Già da dieci anni s’è imposta la cultura della libertà
di Luca Pesenti

Pierluigi Battista, editorialista de “La Stampa”, ha riproposto nel suo “Il partito degli intellettuali” (Laterza) l’annoso problema dell’egemonia culturale della sinistra italiana. Bene, bravo, bis. Meglio ricordarlo ogni tanto agli Eco e ai Tabucchi, candida5tytymente convinti che di egemonia non si sia mai vista nemmeno l’ombra. Beata innocenza. Battista ci ha però ricordato, contro il lamento di lunga data di molti intellettuali di destra, che se la sinistra ha egemonizzato, non è stato solo per il ben noto conformismo italico. Il motivo è profondo, antropologico perfino. “Sinistra” uguale sogno e utopia, speranza di cambiamento, mondo a colori e in movimento. “Destra” è il suo opposto: realismo puro e crudo, gestione dell’esistente, anti utopismo pratico. Tanto che, come ha detto in una intervista per “L’Espresso”, tutto cambia per non cambiare nulla: alla destra le poltrone, alla sinistra le idee. E qui è promosso a metà.

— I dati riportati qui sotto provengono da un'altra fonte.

(** Steps that do not touch the storage. *)
Definition same_db (s s' : sync_state St) : Prop := db s' = db s.
#[export] Instance same_db_preorder : PreOrder same_db.
Proof. split; [done|]. unfold same_db. intros s1 s2 s3; congruence. Qed.
Lemma db_set f : always same_db (modify (set_rc f)).
Proof. by intros s x s' [= _ <-]. Qed.
Lemma db_transfer {A} (none : res A) m : always same_db (on_transfer none m).
Proof.
  intros s x s'. unfold on_transfer. destruct (rc_transfer (rc s)) as [[a t]|]; [|by intros [= _ <-]].
  destruct (m a t). by intros [= _ <-].
Qed.
Lemma db_freshness m : always same_db (on_freshness m).
Proof. intros s x s'. unfold on_freshness. destruct (m _). by intros [= _ <-]. Qed.
Lemma db_frames m : always same_db (on_frames m).
Proof. intros s x s'. unfold on_frames. destruct (m _). by intros [= _ <-]. Qed.
Lemma db_group_freshness p : always same_db (group_freshness localDeviceId trust p).
Proof.
  unfold group_freshness. apply always_bind; [apply same_db_preorder|apply always_gets, _|intros s].
  destruct (rc_transfer (rc s)) as [[a t]|]; [|apply always_mret, _]. destruct (_ && _); [|apply always_mret, _].
  apply always_bind; [apply same_db_preorder|apply always_lift, _|intros st].
  apply always_bind; [apply same_db_preorder|apply db_freshness|intros _; apply always_observe, _].
Qed.
Lemma Rs_same {A} (m : M (sync_state St) A) : always same_db m → always Rs m.
Proof. intros Hm s x s' Hr%Hm. unfold Rs. rewrite Hr. reflexivity. Qed.
Lemma Rs_atomic {A} cp (op : controller → St → M tx A) : (∀ c q, tx_step (op c q)) → always Rs (atomic sha256_hex scope others cp op).
Proof.
  intros Hop s x s'. unfold atomic, on_db. destruct (transaction _ _ _ _ _ _) as [[a|e] p] eqn:E; intros [= _ <-].
  all: unfold Rs; cbn; eapply (transaction_evolves sha256_hex scope id Hid others); [exact Hothers| |exact E]; apply Hop.
Qed.
Lemma Rs_persist cp terminal : always Rs (persistState sha256_hex scope others cp terminal).
Proof.
  apply Rs_atomic. intros c q. destruct (durable_kept scope (from_option checkpoint_json JUndef cp) terminal c) as (fs & -> & Hk).
  - destruct cp; [by right|by left].
  - by apply writeState_step.
Qed.
Lemma Rs_lift_bind {A B} (r : res A) (k : A → M (sync_state St) B) : (∀ x, r = Ok x → always Rs (k x)) → always Rs (lift r ≫= k).
Proof.
  intros Hk s y s'. rewrite lift_bind. destruct r as [x|e]; [by apply Hk|]. intros [= _ <-]. reflexivity.
Qed.
Ltac sync_always :=
  repeat first
    [ exact Rs_preorder | apply Rs_lift_bind; intros ? ? | apply always_lift | apply always_gets | apply always_observe | apply always_mret
    | apply Rs_same, db_set | apply Rs_same, db_transfer | apply Rs_same, db_freshness | apply Rs_same, db_frames | apply Rs_same, db_group_freshness | apply Rs_persist
    | apply always_bind; [exact Rs_preorder| |intros ?]
    | match goal with |- always _ (match ?x with _ => _ end) => destruct x end ].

Di certo i sinistri di lotta son stati più bravi a dar sponda per anni a pensatori più o meno raffinati. Mentre a destra al solo sentir parlare di “kultura” si metteva gobbelsianamente mano alla fondina. Ma lo schemino di Battista non funziona più. Un esempio facile facile: negli ultimi dieci anni la vera icona della filosofia politica è stata la libertà. Con le sue declinazioni più o meno radicali: federalismo, autodeterminazione, secessione, autonomia della società, sussidiarietà. Da dieci anni non si discute d’altro. E a vincer le elezioni è stata una certa Casa che proprio sulla libertà ha puntato e scommesso. Radunando tutti quelli che credevano nelle citate declinazioni. Che cos’è il federalismo se non il sogno di un mondo tagliato a misura d’uomo e delle sue appartenenza più prossime? Che cos’è il principio di sussidiarietà se non la speranza di un nuovo protagonismo sociale, liberato dallo stato ma non sempre (e non necessariamente) costretto nelle gelide leggi del mercato?

Insomma, la pensata di Battista funziona bene nelle “radiose” stagioni democristiane, magnificamente sintetizzate dallo schifiltoso parlar di “culturame” nella potente bocca di Scelba. Ma la più recente transizione italiana ha ribaltato il campo di gioco. Il centrodestra ha rappresentato la voglia di una società diversa, il centrosinistra la mera conservazione di interessi di lungo periodo. Un centrodestra che, forse nemmeno accorgendosene, è diventato spontaneamente libertario e antipopperiano e ha compreso che questo non è davvero il migliore dei mondi possibili. Liberata la prospettiva da improbabili proposte di palingenesi ideologica liberista, gli ex esiliati hanno colpito nel segno vincendo innanzitutto (e gramscianamente) nel cuore della società. Restituendo coscienza a un popolo e ripristinando l’immaginazione creatrice. Solo il Cavaliere potrebbe dar ragione a Battista, perché solo il Cavaliere potrebbe decidere se continuare su questa nuova impostazione - quella libera del “mercato delle idee” - oppure, per quieto vivere, perseverare sulla strada del vecchio “consociativismo” intellettuale: alla destra le poltrone, alla sinistra le idee. Sarebbe davvero un brutto sogno. E, proprio per questo, crediamo che prevarrà un percorso diverso. Fuori dalle egemonie.